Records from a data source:

(* ===== verification/QueryLog.v ===== *)
(** * The log of active queries

    [src/pkg/promql/query_logger.go]: a memory-mapped file with a slot for every query
    that may run at once, and the channel of the indices of free slots.  After a crash
    the file tells which queries had not finished.

    The file is its bytes and the channel the list of indices in it.  The state is the
    one at the moment the [select] of [Insert] goes on: what it does while it waits is
    what other queries do. *)
From stdpp Require Import pretty.
From S2P Require Import Prelude Float Marshal.

(** The interface of the engine: [Insert] gives out a free index or the error of the
    context, [Delete] takes an index back. *)
Class QueryTracker (T : Type) := {
  Insert : T → string → T * res Z;
  Delete : T → Z → T;
  GetMaxConcurrent : T → Z;

  tracker_ok : T → Prop;
  (** The indices that are free, and those given out. *)
  free : T → gset Z;
  held : T → Z → Prop;
  Insert_ok : ∀ t q t' i, tracker_ok t → Insert t q = (t', Ok i) →
    tracker_ok t' ∧ i ∈ free t ∧ free t' = free t ∖ {[i]} ∧ held t' i;
  Insert_err : ∀ t q t' e, tracker_ok t → Insert t q = (t', Err e) → t' = t;
  Delete_ok : ∀ t i, tracker_ok t → held t i → tracker_ok (Delete t i) ∧ free (Delete t i) = free t ∪ {[i]};
}.

Module QLog.
Import Marsh.

Definition entrySize : nat := 1000.

(** ** Text *)

(** [strings.ReplaceAll] of zero bytes by nothing. *)
Definition without_zeros (b : bytes) : bytes := filter (λ x, x ≠ 0%Z) b.

Definition parseBrokenJSON (brokenJSON : bytes) : bool * bytes :=
  let queries := without_zeros brokenJSON in
  let queries := if 0 <? length queries then take (length queries - 1) queries ++ J "]" else queries in
  if length queries <=? 1 then (false, J "[]") else (true, queries).

(** [utf8.RuneStart]: not a continuation byte. *)
Definition RuneStart (b : Z) : bool := negb (Z.land b 192 =? 128)%Z.

(** [for !utf8.RuneStart(bytesStr[size]) { size-- }], with the panic of an index
    below zero. *)
Fixpoint trim_loop (bytesStr : bytes) (size : nat) : res nat :=
  match bytesStr !! size with
  | Some b =>
      if RuneStart b then Ok size
      else match size with
           | 0 => Panic "index out of range [-1]"
           | S size => trim_loop bytesStr size
           end
  | None => Panic "index out of range"
  end.

Definition trimStringByBytes (str : bytes) (size : Z) : res bytes :=
  if (size <? Z.of_nat (length str))%Z then
    if (size <? 0)%Z then Panic "index out of range"
    else let* k := trim_loop str (Z.to_nat size) in Ok (take k str)
  else Ok str.

(** [json.Marshal] of an [Entry]. *)
Definition _newJSONEntry (query : bytes) (timestamp : Z) : bytes :=
  J "{'query':'" ++ escape query ++ J "','timestamp_sec':" ++ bytes_of (pretty timestamp) ++ J "}".

Definition newJSONEntry (query : bytes) (timestamp : Z) : res bytes :=
  let minEntryJSON := _newJSONEntry [] timestamp in
  let* query := trimStringByBytes query (Z.of_nat entrySize - (Z.of_nat (length minEntryJSON) + 1)) in
  Ok (_newJSONEntry query timestamp).

(** ** The tracker *)

Record ActiveQueryTracker := MkTracker {
  mmapedFile : bytes;
  getNextIndex : list Z;
  maxConcurrent : nat;
}.

Definition zeros (n : nat) : bytes := replicate n 0%Z.

(** [copy(file[start:], src)]. *)
Definition copy_at (file : bytes) (start : Z) (src : bytes) : res bytes :=
  let k := Z.to_nat start in
  if (start <? 0)%Z || (length file <? k) then Panic "slice bounds out of range"
  else Ok (take k file ++ take (length file - k) src ++ drop (k + length src) file).

Definition generateIndices (maxConcurrent : nat) : list Z :=
  (λ i, 1 + Z.of_nat i * Z.of_nat entrySize)%Z <$> seq 0 maxConcurrent.

Definition filesize (maxConcurrent : nat) : nat := 1 + maxConcurrent * entrySize.

(** What [logUnfinishedQueries] reports of the old file: it is read into a buffer of the
    size of the new one. *)
Definition logUnfinishedQueries (old : option bytes) (filesize : nat) : option bytes :=
  match old with
  | Some old =>
      let brokenJSON := take filesize old ++ zeros (filesize - length old) in
      let '(queriesExist, queries) := parseBrokenJSON brokenJSON in
      if queriesExist then Some queries else None
  | None => None
  end.

(** [getMMapedFile] truncates the file and grows it with zeros, or fails. *)
Definition getMMapedFile (failure : option goerror) (filesize : nat) : res bytes :=
  match failure with Some err => Err err | None => Ok (zeros filesize) end.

TASK: The lines from the top of the data above down to the line containing "Definition parseBrokenJSON (brokenJSON" are to be copied exactly; no other line should appear.

OUTPUT FOR THIS TASK:
(* ===== verification/QueryLog.v ===== *)
(** * The log of active queries

    [src/pkg/promql/query_logger.go]: a memory-mapped file with a slot for every query
    that may run at once, and the channel of the indices of free slots.  After a crash
    the file tells which queries had not finished.

    The file is its bytes and the channel the list of indices in it.  The state is the
    one at the moment the [select] of [Insert] goes on: what it does while it waits is
    what other queries do. *)
From stdpp Require Import pretty.
From S2P Require Import Prelude Float Marshal.

(** The interface of the engine: [Insert] gives out a free index or the error of the
    context, [Delete] takes an index back. *)
Class QueryTracker (T : Type) := {
  Insert : T → string → T * res Z;
  Delete : T → Z → T;
  GetMaxConcurrent : T → Z;

  tracker_ok : T → Prop;
  (** The indices that are free, and those given out. *)
  free : T → gset Z;
  held : T → Z → Prop;
  Insert_ok : ∀ t q t' i, tracker_ok t → Insert t q = (t', Ok i) →
    tracker_ok t' ∧ i ∈ free t ∧ free t' = free t ∖ {[i]} ∧ held t' i;
  Insert_err : ∀ t q t' e, tracker_ok t → Insert t q = (t', Err e) → t' = t;
  Delete_ok : ∀ t i, tracker_ok t → held t i → tracker_ok (Delete t i) ∧ free (Delete t i) = free t ∪ {[i]};
}.

Module QLog.
Import Marsh.

Definition entrySize : nat := 1000.

(** ** Text *)

(** [strings.ReplaceAll] of zero bytes by nothing. *)
Definition without_zeros (b : bytes) : bytes := filter (λ x, x ≠ 0%Z) b.

Definition parseBrokenJSON (brokenJSON : bytes) : bool * bytes :=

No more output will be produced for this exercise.